What needs to be done
The records below must be reproduced in full and without error.
====
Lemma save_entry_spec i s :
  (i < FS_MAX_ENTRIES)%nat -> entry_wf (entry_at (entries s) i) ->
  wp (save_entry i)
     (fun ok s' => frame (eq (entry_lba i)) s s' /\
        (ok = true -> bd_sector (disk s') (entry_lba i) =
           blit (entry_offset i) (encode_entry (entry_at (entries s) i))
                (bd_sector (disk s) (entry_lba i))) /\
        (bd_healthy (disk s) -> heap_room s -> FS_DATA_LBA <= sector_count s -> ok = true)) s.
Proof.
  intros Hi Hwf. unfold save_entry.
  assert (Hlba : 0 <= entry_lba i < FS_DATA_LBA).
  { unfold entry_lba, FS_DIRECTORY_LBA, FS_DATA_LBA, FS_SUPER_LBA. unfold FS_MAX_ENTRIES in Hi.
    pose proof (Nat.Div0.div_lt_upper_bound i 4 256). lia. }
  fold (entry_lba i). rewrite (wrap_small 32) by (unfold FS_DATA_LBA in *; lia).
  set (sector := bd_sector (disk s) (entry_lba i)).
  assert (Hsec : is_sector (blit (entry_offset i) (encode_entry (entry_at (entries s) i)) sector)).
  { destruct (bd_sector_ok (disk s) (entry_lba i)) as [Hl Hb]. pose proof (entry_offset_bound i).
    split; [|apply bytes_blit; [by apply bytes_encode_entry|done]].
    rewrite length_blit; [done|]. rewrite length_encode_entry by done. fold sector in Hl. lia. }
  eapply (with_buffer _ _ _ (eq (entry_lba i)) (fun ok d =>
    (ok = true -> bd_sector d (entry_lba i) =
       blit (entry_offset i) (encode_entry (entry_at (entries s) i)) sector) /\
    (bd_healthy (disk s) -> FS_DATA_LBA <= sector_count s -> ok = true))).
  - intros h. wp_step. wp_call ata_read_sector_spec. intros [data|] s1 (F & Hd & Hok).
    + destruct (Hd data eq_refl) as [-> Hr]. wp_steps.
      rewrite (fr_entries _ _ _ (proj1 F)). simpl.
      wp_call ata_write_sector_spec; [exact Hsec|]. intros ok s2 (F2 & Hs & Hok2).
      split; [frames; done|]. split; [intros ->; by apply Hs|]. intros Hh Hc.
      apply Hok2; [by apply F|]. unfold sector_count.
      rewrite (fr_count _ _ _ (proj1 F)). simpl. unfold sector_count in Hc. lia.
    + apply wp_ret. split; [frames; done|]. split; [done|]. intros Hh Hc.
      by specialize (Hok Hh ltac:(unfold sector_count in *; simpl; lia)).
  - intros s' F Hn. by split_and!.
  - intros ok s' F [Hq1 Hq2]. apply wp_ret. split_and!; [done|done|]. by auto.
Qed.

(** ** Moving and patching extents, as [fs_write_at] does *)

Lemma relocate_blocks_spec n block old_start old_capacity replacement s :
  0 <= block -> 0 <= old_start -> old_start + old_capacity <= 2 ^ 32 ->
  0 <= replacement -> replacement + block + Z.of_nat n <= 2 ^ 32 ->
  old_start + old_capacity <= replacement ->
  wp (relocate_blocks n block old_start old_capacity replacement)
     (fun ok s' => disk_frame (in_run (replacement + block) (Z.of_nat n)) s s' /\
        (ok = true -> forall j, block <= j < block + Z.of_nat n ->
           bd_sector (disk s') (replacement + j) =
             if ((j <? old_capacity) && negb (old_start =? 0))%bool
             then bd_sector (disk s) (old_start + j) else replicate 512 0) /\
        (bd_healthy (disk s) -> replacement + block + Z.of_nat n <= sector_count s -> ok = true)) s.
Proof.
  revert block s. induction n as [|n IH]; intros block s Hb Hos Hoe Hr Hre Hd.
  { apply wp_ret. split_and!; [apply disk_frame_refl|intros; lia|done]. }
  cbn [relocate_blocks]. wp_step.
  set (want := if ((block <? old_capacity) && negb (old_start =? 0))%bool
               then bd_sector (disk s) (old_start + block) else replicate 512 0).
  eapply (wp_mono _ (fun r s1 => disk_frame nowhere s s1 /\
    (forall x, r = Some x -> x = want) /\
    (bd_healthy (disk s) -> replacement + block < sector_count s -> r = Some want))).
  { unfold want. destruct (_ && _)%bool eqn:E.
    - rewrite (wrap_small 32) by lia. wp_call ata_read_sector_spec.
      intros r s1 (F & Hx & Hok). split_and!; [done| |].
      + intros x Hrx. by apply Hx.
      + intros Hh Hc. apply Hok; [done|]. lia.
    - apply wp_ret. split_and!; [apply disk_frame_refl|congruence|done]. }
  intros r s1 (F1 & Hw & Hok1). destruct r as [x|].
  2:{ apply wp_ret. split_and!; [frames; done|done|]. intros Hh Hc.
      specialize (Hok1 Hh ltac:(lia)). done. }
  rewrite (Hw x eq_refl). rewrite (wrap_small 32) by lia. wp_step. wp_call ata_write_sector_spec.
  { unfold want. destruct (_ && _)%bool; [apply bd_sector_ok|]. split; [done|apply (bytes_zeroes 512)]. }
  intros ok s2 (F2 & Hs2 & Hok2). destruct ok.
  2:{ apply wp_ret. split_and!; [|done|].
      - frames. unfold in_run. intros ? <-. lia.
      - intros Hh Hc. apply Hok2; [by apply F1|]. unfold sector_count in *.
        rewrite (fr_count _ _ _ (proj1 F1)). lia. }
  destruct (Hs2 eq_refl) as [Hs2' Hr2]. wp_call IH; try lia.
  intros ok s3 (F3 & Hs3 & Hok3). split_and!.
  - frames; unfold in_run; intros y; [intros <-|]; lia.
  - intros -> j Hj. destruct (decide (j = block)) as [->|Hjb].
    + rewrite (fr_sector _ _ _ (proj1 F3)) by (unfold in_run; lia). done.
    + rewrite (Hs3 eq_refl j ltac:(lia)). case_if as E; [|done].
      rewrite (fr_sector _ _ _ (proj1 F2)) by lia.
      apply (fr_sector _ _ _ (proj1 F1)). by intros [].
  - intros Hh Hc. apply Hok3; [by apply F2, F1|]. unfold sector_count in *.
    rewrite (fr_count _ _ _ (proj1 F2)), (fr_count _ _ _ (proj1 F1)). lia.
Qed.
====
Output of the task
Lemma save_entry_spec i s :
  (i < FS_MAX_ENTRIES)%nat -> entry_wf (entry_at (entries s) i) ->
  wp (save_entry i)
     (fun ok s' => frame (eq (entry_lba i)) s s' /\
        (ok = true -> bd_sector (disk s') (entry_lba i) =
           blit (entry_offset i) (encode_entry (entry_at (entries s) i))
                (bd_sector (disk s) (entry_lba i))) /\
        (bd_healthy (disk s) -> heap_room s -> FS_DATA_LBA <= sector_count s -> ok = true)) s.
Proof.
  intros Hi Hwf. unfold save_entry.
  assert (Hlba : 0 <= entry_lba i < FS_DATA_LBA).
  { unfold entry_lba, FS_DIRECTORY_LBA, FS_DATA_LBA, FS_SUPER_LBA. unfold FS_MAX_ENTRIES in Hi.
    pose proof (Nat.Div0.div_lt_upper_bound i 4 256). lia. }
  fold (entry_lba i). rewrite (wrap_small 32) by (unfold FS_DATA_LBA in *; lia).
  set (sector := bd_sector (disk s) (entry_lba i)).
  assert (Hsec : is_sector (blit (entry_offset i) (encode_entry (entry_at (entries s) i)) sector)).
  { destruct (bd_sector_ok (disk s) (entry_lba i)) as [Hl Hb]. pose proof (entry_offset_bound i).
    split; [|apply bytes_blit; [by apply bytes_encode_entry|done]].
    rewrite length_blit; [done|]. rewrite length_encode_entry by done. fold sector in Hl. lia. }
  eapply (with_buffer _ _ _ (eq (entry_lba i)) (fun ok d =>
    (ok = true -> bd_sector d (entry_lba i) =
       blit (entry_offset i) (encode_entry (entry_at (entries s) i)) sector) /\
    (bd_healthy (disk s) -> FS_DATA_LBA <= sector_count s -> ok = true))).
  - intros h. wp_step. wp_call ata_read_sector_spec. intros [data|] s1 (F & Hd & Hok).
    + destruct (Hd data eq_refl) as [-> Hr]. wp_steps.
      rewrite (fr_entries _ _ _ (proj1 F)). simpl.
      wp_call ata_write_sector_spec; [exact Hsec|]. intros ok s2 (F2 & Hs & Hok2).
      split; [frames; done|]. split; [intros ->; by apply Hs|]. intros Hh Hc.
      apply Hok2; [by apply F|]. unfold sector_count.
      rewrite (fr_count _ _ _ (proj1 F)). simpl. unfold sector_count in Hc. lia.
    + apply wp_ret. split; [frames; done|]. split; [done|]. intros Hh Hc.
      by specialize (Hok Hh ltac:(unfold sector_count in *; simpl; lia)).
  - intros s' F Hn. by split_and!.
  - intros ok s' F [Hq1 Hq2]. apply wp_ret. split_and!; [done|done|]. by auto.
Qed.

(** ** Moving and patching extents, as [fs_write_at] does *)

Lemma relocate_blocks_spec n block old_start old_capacity replacement s :
  0 <= block -> 0 <= old_start -> old_start + old_capacity <= 2 ^ 32 ->
  0 <= replacement -> replacement + block + Z.of_nat n <= 2 ^ 32 ->
  old_start + old_capacity <= replacement ->
  wp (relocate_blocks n block old_start old_capacity replacement)
     (fun ok s' => disk_frame (in_run (replacement + block) (Z.of_nat n)) s s' /\
        (ok = true -> forall j, block <= j < block + Z.of_nat n ->
           bd_sector (disk s') (replacement + j) =
             if ((j <? old_capacity) && negb (old_start =? 0))%bool
             then bd_sector (disk s) (old_start + j) else replicate 512 0) /\
        (bd_healthy (disk s) -> replacement + block + Z.of_nat n <= sector_count s -> ok = true)) s.
Proof.
  revert block s. induction n as [|n IH]; intros block s Hb Hos Hoe Hr Hre Hd.
  { apply wp_ret. split_and!; [apply disk_frame_refl|intros; lia|done]. }
  cbn [relocate_blocks]. wp_step.
  set (want := if ((block <? old_capacity) && negb (old_start =? 0))%bool
               then bd_sector (disk s) (old_start + block) else replicate 512 0).
  eapply (wp_mono _ (fun r s1 => disk_frame nowhere s s1 /\
    (forall x, r = Some x -> x = want) /\
    (bd_healthy (disk s) -> replacement + block < sector_count s -> r = Some want))).
  { unfold want. destruct (_ && _)%bool eqn:E.
    - rewrite (wrap_small 32) by lia. wp_call ata_read_sector_spec.
      intros r s1 (F & Hx & Hok). split_and!; [done| |].
      + intros x Hrx. by apply Hx.
      + intros Hh Hc. apply Hok; [done|]. lia.
    - apply wp_ret. split_and!; [apply disk_frame_refl|congruence|done]. }
  intros r s1 (F1 & Hw & Hok1). destruct r as [x|].
  2:{ apply wp_ret. split_and!; [frames; done|done|]. intros Hh Hc.
      specialize (Hok1 Hh ltac:(lia)). done. }
  rewrite (Hw x eq_refl). rewrite (wrap_small 32) by lia. wp_step. wp_call ata_write_sector_spec.
  { unfold want. destruct (_ && _)%bool; [apply bd_sector_ok|]. split; [done|apply (bytes_zeroes 512)]. }
  intros ok s2 (F2 & Hs2 & Hok2). destruct ok.
  2:{ apply wp_ret. split_and!; [|done|].
      - frames. unfold in_run. intros ? <-. lia.
      - intros Hh Hc. apply Hok2; [by apply F1|]. unfold sector_count in *.
        rewrite (fr_count _ _ _ (proj1 F1)). lia. }
  destruct (Hs2 eq_refl) as [Hs2' Hr2]. wp_call IH; try lia.
  intros ok s3 (F3 & Hs3 & Hok3). split_and!.
  - frames; unfold in_run; intros y; [intros <-|]; lia.
  - intros -> j Hj. destruct (decide (j = block)) as [->|Hjb].
    + rewrite (fr_sector _ _ _ (proj1 F3)) by (unfold in_run; lia). done.
    + rewrite (Hs3 eq_refl j ltac:(lia)). case_if as E; [|done].
      rewrite (fr_sector _ _ _ (proj1 F2)) by lia.
      apply (fr_sector _ _ _ (proj1 F1)). by intros [].
  - intros Hh Hc. apply Hok3; [by apply F2, F1|]. unfold sector_count in *.
    rewrite (fr_count _ _ _ (proj1 F2)), (fr_count _ _ _ (proj1 F1)). lia.
Qed.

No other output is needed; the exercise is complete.